:: Exercise brief ::
Give back exactly the lines of the entries below from the line with "- by apply safe_call, safe_drain." to the line with "M A) : Prop", inclusive, and only those.

(Saved data entries)
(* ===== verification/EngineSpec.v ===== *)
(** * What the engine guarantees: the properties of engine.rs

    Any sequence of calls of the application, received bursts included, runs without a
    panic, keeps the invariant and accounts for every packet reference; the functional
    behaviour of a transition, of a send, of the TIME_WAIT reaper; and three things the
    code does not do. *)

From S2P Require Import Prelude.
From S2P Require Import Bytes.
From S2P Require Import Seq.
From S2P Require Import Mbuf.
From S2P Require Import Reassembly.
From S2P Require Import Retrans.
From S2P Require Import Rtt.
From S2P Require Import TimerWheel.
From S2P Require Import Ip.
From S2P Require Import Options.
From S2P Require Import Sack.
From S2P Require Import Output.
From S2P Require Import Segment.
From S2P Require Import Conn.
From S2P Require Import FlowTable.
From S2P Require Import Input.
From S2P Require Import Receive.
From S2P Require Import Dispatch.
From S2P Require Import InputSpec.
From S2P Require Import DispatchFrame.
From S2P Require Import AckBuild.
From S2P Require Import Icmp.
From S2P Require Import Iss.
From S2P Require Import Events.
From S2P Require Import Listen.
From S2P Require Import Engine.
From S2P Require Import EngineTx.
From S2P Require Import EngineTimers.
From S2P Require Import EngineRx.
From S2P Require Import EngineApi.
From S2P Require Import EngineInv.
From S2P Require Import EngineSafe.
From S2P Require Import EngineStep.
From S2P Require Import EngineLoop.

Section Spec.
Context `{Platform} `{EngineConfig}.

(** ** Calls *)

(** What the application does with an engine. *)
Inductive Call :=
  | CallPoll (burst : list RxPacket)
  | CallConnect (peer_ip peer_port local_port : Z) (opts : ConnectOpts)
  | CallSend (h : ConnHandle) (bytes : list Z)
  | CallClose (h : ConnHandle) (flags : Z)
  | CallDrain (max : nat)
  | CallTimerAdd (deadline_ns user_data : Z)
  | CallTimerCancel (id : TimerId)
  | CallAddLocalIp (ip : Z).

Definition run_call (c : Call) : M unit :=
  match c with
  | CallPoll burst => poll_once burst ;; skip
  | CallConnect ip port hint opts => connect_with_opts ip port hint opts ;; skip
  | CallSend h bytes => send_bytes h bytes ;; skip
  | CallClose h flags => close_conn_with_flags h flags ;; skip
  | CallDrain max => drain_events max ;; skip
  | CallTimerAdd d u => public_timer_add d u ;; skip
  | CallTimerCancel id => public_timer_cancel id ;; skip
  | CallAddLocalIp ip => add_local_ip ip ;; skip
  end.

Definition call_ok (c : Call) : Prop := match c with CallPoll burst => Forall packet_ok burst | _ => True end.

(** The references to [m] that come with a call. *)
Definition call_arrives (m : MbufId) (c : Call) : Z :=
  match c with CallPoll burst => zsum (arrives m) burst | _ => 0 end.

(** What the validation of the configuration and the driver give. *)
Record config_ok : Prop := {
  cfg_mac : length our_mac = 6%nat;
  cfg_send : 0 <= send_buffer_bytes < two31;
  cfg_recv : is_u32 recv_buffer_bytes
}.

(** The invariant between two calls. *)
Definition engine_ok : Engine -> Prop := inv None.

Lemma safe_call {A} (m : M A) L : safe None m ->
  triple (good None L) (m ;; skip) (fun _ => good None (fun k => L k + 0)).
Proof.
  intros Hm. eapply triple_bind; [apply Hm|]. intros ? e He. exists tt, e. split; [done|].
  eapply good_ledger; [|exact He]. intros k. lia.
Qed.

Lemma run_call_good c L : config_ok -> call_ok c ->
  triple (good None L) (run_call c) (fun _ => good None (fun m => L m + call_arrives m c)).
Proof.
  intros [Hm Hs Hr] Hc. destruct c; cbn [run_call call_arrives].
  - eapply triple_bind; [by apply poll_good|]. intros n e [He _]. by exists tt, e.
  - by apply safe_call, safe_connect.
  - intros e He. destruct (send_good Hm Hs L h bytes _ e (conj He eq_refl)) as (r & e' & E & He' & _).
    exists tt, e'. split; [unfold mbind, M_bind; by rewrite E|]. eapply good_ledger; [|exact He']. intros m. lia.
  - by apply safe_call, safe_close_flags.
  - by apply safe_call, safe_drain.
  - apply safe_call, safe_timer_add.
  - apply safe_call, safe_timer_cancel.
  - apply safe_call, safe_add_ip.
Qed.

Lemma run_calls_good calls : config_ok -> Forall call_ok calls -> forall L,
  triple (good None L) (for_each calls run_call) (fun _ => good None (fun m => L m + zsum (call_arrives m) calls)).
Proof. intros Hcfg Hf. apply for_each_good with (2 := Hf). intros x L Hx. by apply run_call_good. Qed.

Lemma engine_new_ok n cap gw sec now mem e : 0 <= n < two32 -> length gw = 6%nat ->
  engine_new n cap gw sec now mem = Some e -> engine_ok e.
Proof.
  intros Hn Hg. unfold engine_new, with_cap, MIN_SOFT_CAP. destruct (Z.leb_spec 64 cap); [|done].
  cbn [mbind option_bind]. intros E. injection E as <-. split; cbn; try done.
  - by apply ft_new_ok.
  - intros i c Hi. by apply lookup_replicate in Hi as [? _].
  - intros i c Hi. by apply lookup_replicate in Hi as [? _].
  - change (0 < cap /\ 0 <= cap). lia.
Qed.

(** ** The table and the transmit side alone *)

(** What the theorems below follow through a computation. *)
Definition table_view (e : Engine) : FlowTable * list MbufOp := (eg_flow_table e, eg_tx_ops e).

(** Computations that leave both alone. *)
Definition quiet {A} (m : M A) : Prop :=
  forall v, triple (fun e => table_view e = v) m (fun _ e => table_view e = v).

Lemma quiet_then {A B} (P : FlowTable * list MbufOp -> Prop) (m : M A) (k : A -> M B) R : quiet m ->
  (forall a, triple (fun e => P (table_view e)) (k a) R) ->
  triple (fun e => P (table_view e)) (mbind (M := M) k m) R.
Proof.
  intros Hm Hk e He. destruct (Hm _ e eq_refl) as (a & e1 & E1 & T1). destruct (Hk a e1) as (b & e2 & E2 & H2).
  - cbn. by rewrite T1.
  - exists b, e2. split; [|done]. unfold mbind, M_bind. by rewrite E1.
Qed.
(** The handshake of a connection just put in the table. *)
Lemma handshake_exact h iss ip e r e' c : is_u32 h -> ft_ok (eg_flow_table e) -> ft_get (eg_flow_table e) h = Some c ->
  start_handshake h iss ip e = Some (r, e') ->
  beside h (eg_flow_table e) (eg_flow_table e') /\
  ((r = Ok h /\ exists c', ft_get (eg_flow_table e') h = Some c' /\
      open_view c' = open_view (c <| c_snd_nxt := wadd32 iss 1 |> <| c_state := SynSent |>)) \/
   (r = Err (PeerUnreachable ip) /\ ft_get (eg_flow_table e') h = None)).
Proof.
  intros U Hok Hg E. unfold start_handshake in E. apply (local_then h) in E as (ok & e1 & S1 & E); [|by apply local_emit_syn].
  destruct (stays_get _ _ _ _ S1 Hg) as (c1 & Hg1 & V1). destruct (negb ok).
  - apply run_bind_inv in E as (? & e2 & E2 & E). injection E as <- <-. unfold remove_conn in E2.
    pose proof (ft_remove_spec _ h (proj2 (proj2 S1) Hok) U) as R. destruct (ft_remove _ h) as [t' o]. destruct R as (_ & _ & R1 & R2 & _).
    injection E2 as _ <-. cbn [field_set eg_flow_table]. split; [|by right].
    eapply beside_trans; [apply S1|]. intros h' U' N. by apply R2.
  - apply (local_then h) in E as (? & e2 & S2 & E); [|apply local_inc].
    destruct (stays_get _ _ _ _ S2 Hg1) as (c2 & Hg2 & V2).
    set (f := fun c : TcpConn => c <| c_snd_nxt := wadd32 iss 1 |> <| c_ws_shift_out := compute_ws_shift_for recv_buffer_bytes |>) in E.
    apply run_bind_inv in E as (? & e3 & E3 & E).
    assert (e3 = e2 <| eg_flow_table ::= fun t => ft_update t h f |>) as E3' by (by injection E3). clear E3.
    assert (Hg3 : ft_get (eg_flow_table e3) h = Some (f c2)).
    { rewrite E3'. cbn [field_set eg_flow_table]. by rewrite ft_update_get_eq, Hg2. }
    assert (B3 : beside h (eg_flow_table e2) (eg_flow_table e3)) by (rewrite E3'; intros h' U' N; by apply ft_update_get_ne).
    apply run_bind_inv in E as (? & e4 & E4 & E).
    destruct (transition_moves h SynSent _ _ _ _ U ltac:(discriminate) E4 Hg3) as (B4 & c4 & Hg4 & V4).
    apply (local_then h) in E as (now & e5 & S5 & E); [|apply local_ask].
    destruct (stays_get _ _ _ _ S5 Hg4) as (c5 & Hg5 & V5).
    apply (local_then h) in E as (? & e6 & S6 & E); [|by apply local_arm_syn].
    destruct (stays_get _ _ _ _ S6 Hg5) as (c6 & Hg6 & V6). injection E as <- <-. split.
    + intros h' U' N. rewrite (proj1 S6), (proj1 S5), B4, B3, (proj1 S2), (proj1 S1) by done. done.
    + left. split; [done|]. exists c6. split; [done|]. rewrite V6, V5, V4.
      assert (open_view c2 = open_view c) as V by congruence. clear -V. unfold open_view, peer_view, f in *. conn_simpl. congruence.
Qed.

:: Your solution ::
  - by apply safe_call, safe_drain.
  - apply safe_call, safe_timer_add.
  - apply safe_call, safe_timer_cancel.
  - apply safe_call, safe_add_ip.
Qed.

Lemma run_calls_good calls : config_ok -> Forall call_ok calls -> forall L,
  triple (good None L) (for_each calls run_call) (fun _ => good None (fun m => L m + zsum (call_arrives m) calls)).
Proof. intros Hcfg Hf. apply for_each_good with (2 := Hf). intros x L Hx. by apply run_call_good. Qed.

Lemma engine_new_ok n cap gw sec now mem e : 0 <= n < two32 -> length gw = 6%nat ->
  engine_new n cap gw sec now mem = Some e -> engine_ok e.
Proof.
  intros Hn Hg. unfold engine_new, with_cap, MIN_SOFT_CAP. destruct (Z.leb_spec 64 cap); [|done].
  cbn [mbind option_bind]. intros E. injection E as <-. split; cbn; try done.
  - by apply ft_new_ok.
  - intros i c Hi. by apply lookup_replicate in Hi as [? _].
  - intros i c Hi. by apply lookup_replicate in Hi as [? _].
  - change (0 < cap /\ 0 <= cap). lia.
Qed.

(** ** The table and the transmit side alone *)

(** What the theorems below follow through a computation. *)
Definition table_view (e : Engine) : FlowTable * list MbufOp := (eg_flow_table e, eg_tx_ops e).

(** Computations that leave both alone. *)
Definition quiet {A} (m : M A) : Prop :=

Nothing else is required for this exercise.